Clara closed her eyes. "Doctors?"

Lily touched the moon locket. "The quiet boy said not to talk to doctors."

Edward felt anger rising, hot and clean beneath the terror. For three months he had mourned two children. He had watched his wife collapse in front of two sealed coffins. He had signed papers, accepted condolences, and let silence take over his house.

If his sons were alive, someone had stolen grief from him and sold it back as death.

"We're going in," he said.

Clara caught his arm. "Edward, we need the police."

"And tell them what?

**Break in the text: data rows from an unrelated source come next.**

(** * whatsapp_mine: chat-export parser and statistics engine

    A shallow embedding of [es4/whatsapp_mine.py] and the properties its
    specification states about it.

    Conventions of the embedding.
    - A Python [str] is a list of code points.  Code points are restricted
      to the Latin-1 range and represented by [ascii] (8 bits), so that the
      Unicode-aware classes of [re] and [str] ([\s], [\d], [str.strip],
      [str.splitlines], [str.lower]) are the restrictions of the Unicode
      tables to [0..255].
    - The regular expressions of the program are terms of a small regex
      syntax, matched by a backtracking matcher with the priorities of
      Python's [re] (leftmost alternative first, greedy repetition).
    - [datetime.strptime] is embedded after CPython's [_strptime.py]: the
      format is compiled to a regex, matched, and the groups converted.
    - A Python exception is the [None] of an [option].                     *)

From Stdlib Require Import Ascii String Bool Arith NArith ZArith QArith Lia List.
From Stdlib Require Import Sorting.Sorted Sorting.Permutation.
From Stdlib Require Import Lqa DecimalString.
Import ListNotations.

Set Implicit Arguments.
Close Scope Q_scope.

(* ================================================================== *)
(** * Strings                                                          *)
(* ================================================================== *)

Definition str := list ascii.

Definition s2l (s : string) : str := list_ascii_of_string s.

Declare Scope str_scope.
Delimit Scope str_scope with str.
Notation "$ s" := (s2l s) (at level 9, s at level 0, format "$ s") : str_scope.
Open Scope str_scope.
Open Scope char_scope.
Open Scope list_scope.

Definition code (c : ascii) : N := N_of_ascii c.

Definition in_range (lo hi c : ascii) : bool :=
  (code lo <=? code c)%N && (code c <=? code hi)%N.

Definition str_eqb (a b : str) : bool :=
  if list_eq_dec ascii_dec a b then true else false.

(** ** Character classes *)

(** [\d] on Latin-1: the ASCII decimal digits. *)
Definition is_digit (c : ascii) : bool := in_range "0" "9" c.

(** [\s] and [str.isspace] on Latin-1: TAB..CR, FS..US, SPACE, NEL, NBSP. *)
Definition is_space (c : ascii) : bool :=
  let n := code c in
  ((9 <=? n) && (n <=? 13) || (28 <=? n) && (n <=? 32)
   || (n =? 133) || (n =? 160))%N.

Definition LF : ascii := ascii_of_nat 10.
Definition CR : ascii := ascii_of_nat 13.

(** Line boundaries of [str.splitlines] on Latin-1:
    LF, VT, FF, CR, FS, GS, RS, NEL (and the pair CR LF). *)
Definition is_linebreak (c : ascii) : bool :=
  let n := code c in
  ((10 <=? n) && (n <=? 13) || (28 <=? n) && (n <=? 30) || (n =? 133))%N.

(** [[\/\.\-]] *)
Definition is_datesep (c : ascii) : bool :=
  Ascii.eqb c "/" || Ascii.eqb c "." || Ascii.eqb c "-".

(** [[^:]] *)
Definition not_colon (c : ascii) : bool := negb (Ascii.eqb c ":").

(** [.] without DOTALL: anything but LF. *)
Definition dot (c : ascii) : bool := negb (Ascii.eqb c LF).

(** [str.lower] on one Latin-1 code point. *)
Definition lower_char (c : ascii) : ascii :=
  let n := code c in
  if ((65 <=? n) && (n <=? 90)
      || (192 <=? n) && (n <=? 222) && negb (n =? 215))%N
  then ascii_of_N (n + 32) else c.

Definition lower (s : str) : str := map lower_char s.

(** ** [str.strip], [str.rstrip], [str.splitlines], [str.join] *)

Fixpoint lstrip (s : str) : str :=
  match s with
  | c :: s' => if is_space c then lstrip s' else s
  | [] => []
  end.

Definition rstrip (s : str) : str := rev (lstrip (rev s)).

Definition strip (s : str) : str := rstrip (lstrip s).

(** [line.rstrip("\n")] *)
Fixpoint lstrip_lf (s : str) : str :=
  match s with
  | c :: s' => if Ascii.eqb c LF then lstrip_lf s' else s
  | [] => []
  end.

Definition rstrip_lf (s : str) : str := rev (lstrip_lf (rev s)).

(** [splitlines_from cur s]: the lines of [s], the first one continuing
    the characters [cur] already read (kept in reverse).  No empty line is
    produced after the last boundary. *)
Fixpoint splitlines_from (cur : str) (s : str) : list str :=
  match s with
  | [] => match cur with [] => [] | _ => [rev cur] end
  | c :: s' =>
      if is_linebreak c then
        match s' with
        | d :: s'' =>
            if Ascii.eqb c CR && Ascii.eqb d LF
            then rev cur :: splitlines_from [] s''
            else rev cur :: splitlines_from [] s'
        | [] => [rev cur]
        end
      else splitlines_from (c :: cur) s'
  end.

Definition splitlines (s : str) : list str := splitlines_from [] s.

Fixpoint join (sep : str) (l : list str) : str :=
  match l with
  | [] => []
  | [x] => x
  | x :: rest => x ++ sep ++ join sep rest
  end.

A little girl from a cemetery says our dead sons are in a closed orphanage?"

"She has Theo's locket."

"Yes. And I'm not waiting until whoever gave it to her disappears."

They climbed over the side gate where the wall had cracked. Lily led them through dead weeds and around the back of the building to a cellar entrance half-hidden beneath rusted metal doors. She tapped three times, waited, then tapped once more.

A small face appeared behind the narrow cellar window.

A boy.

Edward's heart stopped.

For one breath, he thought it was Theo.

But the child behind the glass was thinner, darker-haired, and older. His eyes widened when he saw Lily.

"You came back," he whispered.

Lily pointed at Edward and Clara. "They're looking for the twins."

The boy's face changed instantly. "You shouldn't have brought them."

Edward crouched near the window. "Are Oliver and Theo here?"

The boy hesitated.

Then, from somewhere inside the building, a bell rang once.

The child behind the window went white.

"They're moving them," he said.

Edward grabbed the metal cellar doors and pulled. They were locked from inside.

Clara dropped to her knees beside the window. "Please. If you know where my sons are, tell me."

The boy stared at her.

Then his expression softened in a way that broke Edward's heart.

"The red-haired one still cries for you," he whispered.

Clara began to sob.

Edward slammed his shoulder against the cellar door.

Once.

Twice.

On the third hit, the rusted latch cracked.

The door flew open, and a smell of damp stone, medicine, and old fear rushed out.

Lily grabbed Clara's hand.

"Don't let the Matron see you," she whispered.

Edward froze.

A woman's voice echoed from inside the orphanage, calm and cold.

"Lily, dear. You know what happens to children who bring strangers home."